# Instructions for the task
Please transcribe exactly, and only, the lines of the data below between the line holding "hoare_post; [apply keeps_acts;" and the line holding "(** [c] leaves", inclusive.

# Recorded information
Lemma body_ended started : hoare running (session_body cfg fuel started) ended_with.
Proof.
  unfold session_body. eapply hoare_bind; [eapply hoare_post; [apply stream_streamed|]|].
  { intros [o|e] s Hs; [exact Hs | by destruct Hs]. }
  intros o. cbv beta. eapply hoare_bind with (R := fun _ s => streamed (Ok o) s).
  { intros s Hs. unfold asks. by destruct (clock (env s)). }
  intros ended. destruct o; try (apply hoare_ret; intros s [Hr Hs]; by split).
  - eapply hoare_pre with (P' := unsaid); [|by intros s Hs]. eapply hoare_bind with (R := fun _ => unsaid).
    { eapply hoare_post; [apply asks_unsaid|]. intros [a|e] s Hs; [exact Hs | by destruct Hs]. }
    intros [|]; by apply hoare_ret.
  - eapply hoare_pre with (P' := running); [|by intros s [Hs _]].
    eapply hoare_post with (Q' := fun (r : res (outcome * float)) s => running s /\ match r with Ok (o, _) => o = Rotate | Raise _ => True end).
    2: { intros [[o e]|e] s [Hs Ho]; [subst o; by split | by split]. }
    eapply hoare_bind with (R := fun _ => running).
    { eapply hoare_post; [apply keeps_acts, running_env|]. by intros []. }
    intros _. eapply hoare_bind with (R := fun _ => running).
    { eapply hoare_post; [apply keeps_asks, running_env|]. by intros []. }
    intros now. eapply hoare_bind with (R := fun _ => running).
    { eapply hoare_post; [apply keeps_pump|]. by intros []. }
    intros _. by apply hoare_ret.
  - eapply hoare_pre with (P' := halted); [|by intros s Hs].
    eapply hoare_bind with (R := fun _ => halted).
    { eapply hoare_post; [apply keeps_acts; by intros s r Hs|]. intros [a|e] s Hs; [exact Hs | by destruct Hs]. }
    intros _. eapply hoare_bind with (R := fun _ => halted).
    { eapply hoare_post; [apply keeps_asks; by intros s r Hs|]. intros [a|e] s Hs; [exact Hs | by destruct Hs]. }
    intros now. eapply hoare_bind with (R := fun _ => halted).
    { eapply hoare_post; [apply keeps_halted; [apply keeps_pump | apply sticky_pump]|].
      intros [a|e] s Hs; [exact Hs | by destruct Hs]. }
    intros _. by apply hoare_ret.
Qed.

(** [c] leaves the bye and the stop as they are. *)
Definition fixed {A} (c : M ns A) : Prop := forall s, _bye_reason (c s).2 = _bye_reason s /\ _stop (c s).2 = _stop s.
Lemma fixed_bind {A B} (c : M ns A) (k : A -> M ns B) : fixed c -> (forall a, fixed (k a)) -> fixed (bind c k).
Proof.
  intros Hc Hk s. specialize (Hc s). unfold bind. destruct (c s) as [[a|e] s']; [|done].
  specialize (Hk a s'). cbn in *. destruct Hc as [-> ->] in Hk. exact Hk.
Qed.
Lemma fixed_modify f : (forall s, _bye_reason (f s) = _bye_reason s /\ _stop (f s) = _stop s) -> fixed (modify f).
Proof. intros Hf s. apply Hf. Qed.
Lemma fixed_asks {A} (f : remote -> A * remote) : fixed (asks f).
Proof. intros s. unfold asks. by destruct (f (env s)). Qed.
Lemma fixed_ret {A} (a : A) : fixed (ret a).
Proof. by intros s. Qed.
Lemma fixed_raise {A} e : fixed (A := A) (raise e).
Proof. by intros s. Qed.
Lemma fixed_gets {A} (f : ns -> A) : fixed (gets f).
Proof. by intros s. Qed.
Lemma fixed_foldM {A B} (f : B -> A -> M ns B) l b : (forall b x, fixed (f b x)) -> fixed (foldM f b l).
Proof. intros Hf. revert b. induction l as [|x l IH]; intros b; cbn; [apply fixed_ret | by apply fixed_bind]. Qed.
Lemma fixed_acts f : fixed (acts f).
Proof. by apply fixed_modify. Qed.
Lemma fixed_event kind d : fixed (_event kind d).
Proof. by apply fixed_modify. Qed.
Lemma fixed_with_log f : fixed (with_log f).
Proof.
  apply fixed_bind; [apply fixed_gets|]. intros l. apply fixed_bind; [by apply fixed_modify|]. intros _.
  apply fixed_foldM. intros. apply fixed_event.
Qed.
Lemma fixed_drain : fixed drain.
Proof. apply fixed_bind; [apply fixed_asks|]. intros l. apply fixed_foldM. intros. apply fixed_with_log. Qed.

Lemma group_vanishes_both n pid deadline : fixed (group_vanishes n pid deadline) /\ keeps running (group_vanishes n pid deadline).
Proof.
  induction n as [|n [IH1 IH2]]; cbn [group_vanishes]; [split; [apply fixed_raise | apply keeps_raise]|]. split.
  - apply fixed_bind; [apply fixed_asks|]. intros [|]; [|apply fixed_ret]. apply fixed_bind; [apply fixed_asks|]. intros now.
    destruct (fleb _ _); [apply fixed_ret|]. by apply fixed_bind; [apply fixed_acts|].
  - apply keeps_bind; [apply keeps_asks, running_env|]. intros there. apply keeps_if; [apply keeps_ret|].
    apply keeps_bind; [apply keeps_asks, running_env|]. intros now. apply keeps_if; [apply keeps_ret|].
    by apply keeps_bind; [apply keeps_acts, running_env|].
Qed.

Lemma group_gone_both pid timeout : fixed (_group_gone fuel pid timeout) /\ keeps running (_group_gone fuel pid timeout).
Proof.
  unfold _group_gone. split.
  - apply fixed_bind; [apply fixed_asks|]. intros now. apply fixed_bind; [apply fixed_asks|].
    intros [|]; [apply group_vanishes_both | apply fixed_ret].
  - apply keeps_bind; [apply keeps_asks, running_env|]. intros now. apply keeps_bind; [apply keeps_asks, running_env|].
    intros [|]; [apply group_vanishes_both | apply keeps_ret].
Qed.

Lemma wind_up_both pid : fixed (wind_up fuel pid) /\ keeps running (wind_up fuel pid).
Proof.
  unfold wind_up, _end_process_group. split.
  - apply fixed_bind; [apply fixed_acts|]. intros _. apply fixed_bind; [|intros _].
    2: { apply fixed_bind; [apply fixed_drain|]. intros _. by apply fixed_modify. }
    apply fixed_bind; [apply fixed_acts|]. intros _. apply fixed_bind; [apply group_gone_both|]. intros [|]; [apply fixed_ret|].
    apply fixed_bind; [apply fixed_acts|]. intros _. apply fixed_bind; [apply group_gone_both|]. intros _. apply fixed_ret.
  - apply keeps_bind; [apply keeps_acts, running_env|]. intros _. apply keeps_bind; [|intros _].
    2: { apply keeps_bind; [apply keeps_drain|]. intros _. apply keeps_modify. intros. by apply running_proc. }
    apply keeps_bind; [apply keeps_acts, running_env|]. intros _. apply keeps_bind; [apply group_gone_both|].
    intros [|]; [apply keeps_ret|].
    apply keeps_bind; [apply keeps_acts, running_env|]. intros _. apply keeps_bind; [apply group_gone_both|]. intros _. apply keeps_ret.
Qed.

(** A step of the end keeps what the outcome promises. *)
Lemma keeps_ended {A} (c : M ns A) x : fixed c -> keeps running c -> keeps (ended_with (Ok x)) c.
Proof.
  intros Hf Hk s [Hr Hx]. destruct (Hf s) as [Hb Hs]. split; [by apply Hk|]. destruct x as [[] ?]; by rewrite ?Hb, ?Hs.
Qed.

Definition legal s : Prop := rebooted s /\ is_Some (phase_of (trace s)).
Definition over (o : outcome) s : Prop :=
  rebooted s /\
  match o with
  | Rotate => phase_of (trace s) = Some Rotated
  | Stop => phase_of (trace s) = Some (Running (said_bye s)) /\ _stop s = true
  | _ => phase_of (trace s) = Some Lost
  end.
Definition session_over (r : res (outcome * float)) s : Prop :=
  match r with Ok (o, _) => over o s | Raise _ => legal s end.

Lemma running_legal s : running s -> legal s.
Proof. intros [Hp Hr]. split; [done | by eexists]. Qed.

Lemma report_over o uptime ended :
  hoare (ended_with (Ok (o, ended))) (bind (report_end o uptime) (fun _ => ret (o, uptime))) session_over.
Proof.
  intros s [[Hp Hr] Hx]. unfold report_end, bind, gets, _event, modify.
  assert (Hl : forall d, phase_of (trace s) = Some (Running false) ->
    over Exited (tell (Event "session_lost" d) s)).
  { intros d Hf. split; [by apply rb_event|]. cbn [tell trace]. by erewrite phase_of_snoc by exact Hf. }
  unfold said_bye in Hp.
  destruct o; cbn [fst snd ret]; try (rewrite Hx in Hp; by apply Hl); [done| |].
  - split; [by apply rb_event|]. cbn [tell trace]. by erewrite phase_of_snoc by exact Hp.
  - by split.
Qed.

Lemma spawned_over attempt pid : hoare ready (spawned cfg fuel attempt pid) session_over.
Proof.
  unfold spawned. eapply hoare_bind with (R := fun _ s => ready s /\ _bye_reason s = None).
  { by apply hoare_modify. }
  intros _. eapply hoare_bind with (R := fun _ s => ready s /\ _bye_reason s = None).
  { intros s Hs. unfold asks. by destruct (clock (env s)). }
  intros started. eapply hoare_bind with (R := fun _ s => ready s /\ _bye_reason s = None).
  { by apply hoare_modify. }
  intros _. eapply hoare_bind with (R := fun _ => running).
  { apply hoare_modify. intros s [[Hp Hr] Hb]. split; [|by apply rb_event]. cbn. unfold said_bye. cbn. rewrite Hb.
    destruct Hp as [Hp|Hp]; by erewrite phase_of_snoc by exact Hp. }
  intros _. eapply hoare_bind with (R := fun _ => running); [by apply hoare_modify|].
  intros _. eapply hoare_bind with (R := fun _ => running); [by apply hoare_modify|].
  intros _. eapply hoare_bind with (R := fun x => ended_with (Ok x)).
  - intros s Hs. pose proof (body_ended started s Hs) as Hb.
    destruct (session_body cfg fuel started s) as [[[o ended]|e] s1]; cbn [fst snd] in Hb.
    + pose proof (keeps_ended (wind_up fuel pid) (o, ended) (proj1 (wind_up_both pid)) (proj2 (wind_up_both pid)) s1 Hb) as Hw.
      unfold bind. destruct (wind_up fuel pid s1) as [[u|e] s2]; [exact Hw|]. apply running_legal. by destruct Hw.
    + destruct Hb as [Hb _]. pose proof (proj2 (wind_up_both pid) s1 Hb) as Hw. unfold bind.
      destruct e; first [by apply running_legal | destruct (wind_up fuel pid s1) as [[u|x] s2]; by apply running_legal].
  - intros [o ended]. eapply hoare_bind with (R := fun _ => ended_with (Ok (o, ended))).
    + eapply hoare_post; [apply (keeps_ended _ (o, ended)); [apply fixed_with_log | apply keeps_with_log]|].
      intros [u|e] s Hs; [exact Hs | by apply running_legal; destruct Hs].
    + intros _. apply report_over.
Qed.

# Solution
    { eapply hoare_post; [apply keeps_acts; by intros s r Hs|]. intros [a|e] s Hs; [exact Hs | by destruct Hs]. }
    intros _. eapply hoare_bind with (R := fun _ => halted).
    { eapply hoare_post; [apply keeps_asks; by intros s r Hs|]. intros [a|e] s Hs; [exact Hs | by destruct Hs]. }
    intros now. eapply hoare_bind with (R := fun _ => halted).
    { eapply hoare_post; [apply keeps_halted; [apply keeps_pump | apply sticky_pump]|].
      intros [a|e] s Hs; [exact Hs | by destruct Hs]. }
    intros _. by apply hoare_ret.
Qed.

(** [c] leaves the bye and the stop as they are. *)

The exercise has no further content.